_Requirement_
Using the line that has "current ← lift" as the starting point, print each line to the end of the material below word for word. Add no other lines.

==*==

(* ===== verification/PublicBundle.v ===== *)
(** * Public key bundles and the record of a conversation's mode ([identity/vodozemacBundle.ts], [crypto/conversationMode.ts])

    What a device publishes so that others can open a session with it, and how a bundle from the relay is checked before any
    of its keys is used; and the record that names the session and the addresses of a conversation. A checked bundle is the
    JSON value it was, since the contact registry stores the text of its identity as the relay wrote it. *)
From S2P Require Import Prelude Json Base64 Storage VersionFloor ContactRegistry Vault Routing.

(* service/src/identity/vodozemacBundle.ts:4-7 VODOZEMAC_BUNDLE_VERSION, VODOZEMAC_BUNDLE_PROTOCOL, MAX_BUNDLE_BYTES, MAX_ONE_TIME_KEYS *)
Definition MAX_ONE_TIME_KEYS : nat := 100.
Definition VODOZEMAC_BUNDLE_PROTOCOL : string := "vodozemac-olm-v1".

(* service/src/identity/vodozemacBundle.ts:25-33 validKey *)
Definition validKey (value : jsval) : bool :=
  match value with
  | JStr s =>
      nonempty s && forall_chars is_base64url s &&
      match fromBase64Url s with
      | Ok decoded => (strlen decoded =? 32) && String.eqb (toBase64Url decoded) s
      | Err _ => false
      end
  | _ => false
  end.
(* service/src/identity/vodozemacBundle.ts:35-35 canonicalPublicKey *)
Definition canonicalPublicKey (value : string) : string := chars (strip_all (to_url <$> unchars value)).
Definition malformed_identity : string := "Malformed vodozemac public identity.".
(* service/src/identity/vodozemacBundle.ts:37-47 parseIdentity *)
Definition parseIdentity (value : jsval) : res fields :=
  fs ← require (as_object value) malformed_identity;
  throw_if (negb (exact_keys fs ["curve25519"; "ed25519"])) malformed_identity;;
  throw_if (negb (validKey (get fs "curve25519")) || negb (validKey (get fs "ed25519"))) malformed_identity;;
  mret fs.
Definition malformed_key : string := "Malformed vodozemac one-time key.".
(* service/src/identity/vodozemacBundle.ts:49-59 parseKey *)
Definition parseKey (value : jsval) : res fields :=
  fs ← require (as_object value) malformed_key;
  throw_if (negb (exact_keys fs ["id"; "key"])) malformed_key;;
  throw_if (match get fs "id" with JStr i => negb (base64url_between 8 128 i) | _ => true end || negb (validKey (get fs "key"))) malformed_key;;
  mret fs.

(** the checked parts of a bundle *)
(* service/src/identity/vodozemacBundle.ts:14-20 VodozemacPublicBundle *)
Record PublicBundle := { pb_identity : fields; pb_oneTimeKeys : list fields; pb_fallbackKey : option fields }.
Fixpoint parse_keys (l : list jsval) : res (list fields) :=
  match l with [] => mret [] | v :: l' => k ← parseKey v; ks ← parse_keys l'; mret (k :: ks) end.
Definition key_ids (ks : list fields) : list jsval := (λ k, get k "id") <$> ks.
(* service/src/identity/vodozemacBundle.ts:61-87 validateVodozemacPublicBundle *)
Definition validateVodozemacPublicBundle (value : jsval) : res PublicBundle :=
  throw_if (bool_decide (value = JUndef)) "TypeError";;
  bundle ← require (if 32 * 1024 <? strlen (stringify value) then None else as_object value) "Vodozemac public bundle is too large or malformed.";
  throw_if (negb (exact_keys bundle ["fallbackKey"; "identity"; "oneTimeKeys"; "protocol"; "version"]) &&
    negb (exact_keys bundle ["identity"; "oneTimeKeys"; "protocol"; "version"])) "Malformed vodozemac public bundle.";;
  keys_ ← require (if bool_decide (get bundle "version" = JNum (NInt 1)) && bool_decide (get bundle "protocol" = JStr VODOZEMAC_BUNDLE_PROTOCOL)
                   then as_array (get bundle "oneTimeKeys") else None) "Unsupported vodozemac public bundle.";
  throw_if (bool_decide (MAX_ONE_TIME_KEYS < length keys_)%nat) "Unsupported vodozemac public bundle.";;
  oneTimeKeys ← parse_keys keys_;
  throw_if (negb (bool_decide (NoDup (key_ids oneTimeKeys)))) "Duplicate vodozemac one-time key id.";;
  fallback ← (if bool_decide (get bundle "fallbackKey" = JUndef) then mret None else k ← parseKey (get bundle "fallbackKey"); mret (Some k));
  throw_if (match fallback with Some k => bool_decide (get k "id" ∈ key_ids oneTimeKeys) | None => false end)
    "Duplicate vodozemac fallback key id.";;
  identity ← parseIdentity (get bundle "identity");
  mret {| pb_identity := identity; pb_oneTimeKeys := oneTimeKeys; pb_fallbackKey := fallback |}.

(** the identity of a checked bundle, with its two keys *)
Definition field_str (fs : fields) (k : string) : string := match get fs k with JStr s => s | _ => "" end.
Definition keys_of (identity : fields) : VodozemacPublicIdentity :=
  {| curve25519 := field_str identity "curve25519"; ed25519 := field_str identity "ed25519" |}.

Section bundle.
Context (sha256 : string → string).
(* service/src/identity/vodozemacBundle.ts:89-94 keyId *)
Definition keyId (key kind : string) : string :=
  kind +:+ "-" +:+ String.substring 0 22 (toBase64Url (sha256 ("k3ncrypt:" +:+ kind +:+ ":v1" +:+ str1 0 +:+ key))).
Definition key_material (kind key : string) : jsval := JObj [("id", JStr (keyId key kind)); ("key", JStr key)].
(** [identityKeys], [oneTimeKeys] and [fallback] are what the account handle says *)
(* service/src/identity/vodozemacBundle.ts:97-114 createVodozemacPublicBundle *)
Definition createVodozemacPublicBundle (identityKeys : string) (oneTimeKeys : list string) (fallback : option string) : res PublicBundle :=
  accountIdentity ← require (parse identityKeys) "Unexpected token in JSON";
  c ← prop accountIdentity "curve25519";
  e ← prop accountIdentity "ed25519";
  c ← require (match c with JStr s => Some s | _ => None end) "TypeError";
  e ← require (match e with JStr s => Some s | _ => None end) "TypeError";
  identity ← parseIdentity (JObj [("curve25519", JStr (canonicalPublicKey c)); ("ed25519", JStr (canonicalPublicKey e))]);
  let fallback_ := match fallback with Some f => if nonempty f then Some (canonicalPublicKey f) else None | None => None end in
  validateVodozemacPublicBundle (obj [("version", Some (JNum (NInt 1))); ("protocol", Some (JStr VODOZEMAC_BUNDLE_PROTOCOL));
    ("identity", Some (JObj identity)); ("oneTimeKeys", Some (JArr ((λ k, key_material "otk" (canonicalPublicKey k)) <$> oneTimeKeys)));
    ("fallbackKey", key_material "fallback" <$> match fallback_ with Some f => if nonempty f then Some f else None | None => None end)]).
End bundle.

(** ** The mode of a conversation *)
Definition MODE_RECORD_TYPE : string := "conversation-protocol".
Definition mode_keys : list string := ["version"; "mode"; "sessionId"; "localAddress"; "remoteAddress"; "routingProof"].
(* service/src/crypto/conversationMode.ts:15-24 decodeMode *)
Definition decodeMode (b : string) : res fields :=
  let invalid := "Conversation protocol record is invalid." in
  value ← require (parse b) "Unexpected token in JSON";
  fs ← require (as_object value) invalid;
  throw_if (negb (bool_decide (get fs "version" = JNum (NInt 1))) || negb (bool_decide (get fs "mode" = JStr "modern")) ||
    negb (forallb (includes mode_keys) (keys fs)) ||
    existsb (λ k, match get fs k with JUndef => false | JStr s => 128 <? strlen s | _ => true end) ["sessionId"; "localAddress"; "remoteAddress"] ||
    match get fs "routingProof" with JUndef => false | JStr s => negb (base64url_between 43 43 s) | _ => true end) invalid;;
  mret fs.
(* service/src/crypto/conversationMode.ts:26-27 encodeMode *)
Definition encodeMode (value : fields) : string := stringify (JObj value).
(** [{ version: 1, mode: 'modern', ...current, ...update }] *)
Definition next_mode (current : option fields) (update : fields) : fields :=
  spread (spread [("version", JNum (NInt 1)); ("mode", JStr "modern")] (default [] current)) update.

Section mode.
Context `{SecureStorageLaws St} {T : Type} (others : nat → St → St) (fault : nat → Io).
Notation W := (World St T).
(* service/src/crypto/conversationMode.ts:32-36 read *)
Definition modes_read (room : string) : M W (option fields) :=
  b ← read_ others fault MODE_RECORD_TYPE room;
  match b with None => mret None | Some b => v ← lift (decodeMode b); mret (Some v) end.
(* service/src/crypto/conversationMode.ts:38-42 write *)
Definition modes_write (room : string) (update : fields) : M W unit :=
  current ← modes_read room; write_ others fault MODE_RECORD_TYPE room (encodeMode (next_mode current update)).
(* service/src/crypto/conversationMode.ts:45-50 prepareWrite *)
Definition modes_prepareWrite (room : string) (update : fields) : M W SecureRecordUpdate :=
  expected_ ← read_ others fault MODE_RECORD_TYPE room;
  current ← lift (match expected_ with None => mret None | Some b => v ← decodeMode b; mret (Some v) end);
  mret {| recordType := MODE_RECORD_TYPE; recordId := room; expected := expected_; next := encodeMode (next_mode current update) |}.
End mode.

==*==

_Response below_
  current ← lift (match expected_ with None => mret None | Some b => v ← decodeMode b; mret (Some v) end);
  mret {| recordType := MODE_RECORD_TYPE; recordId := room; expected := expected_; next := encodeMode (next_mode current update) |}.
End mode.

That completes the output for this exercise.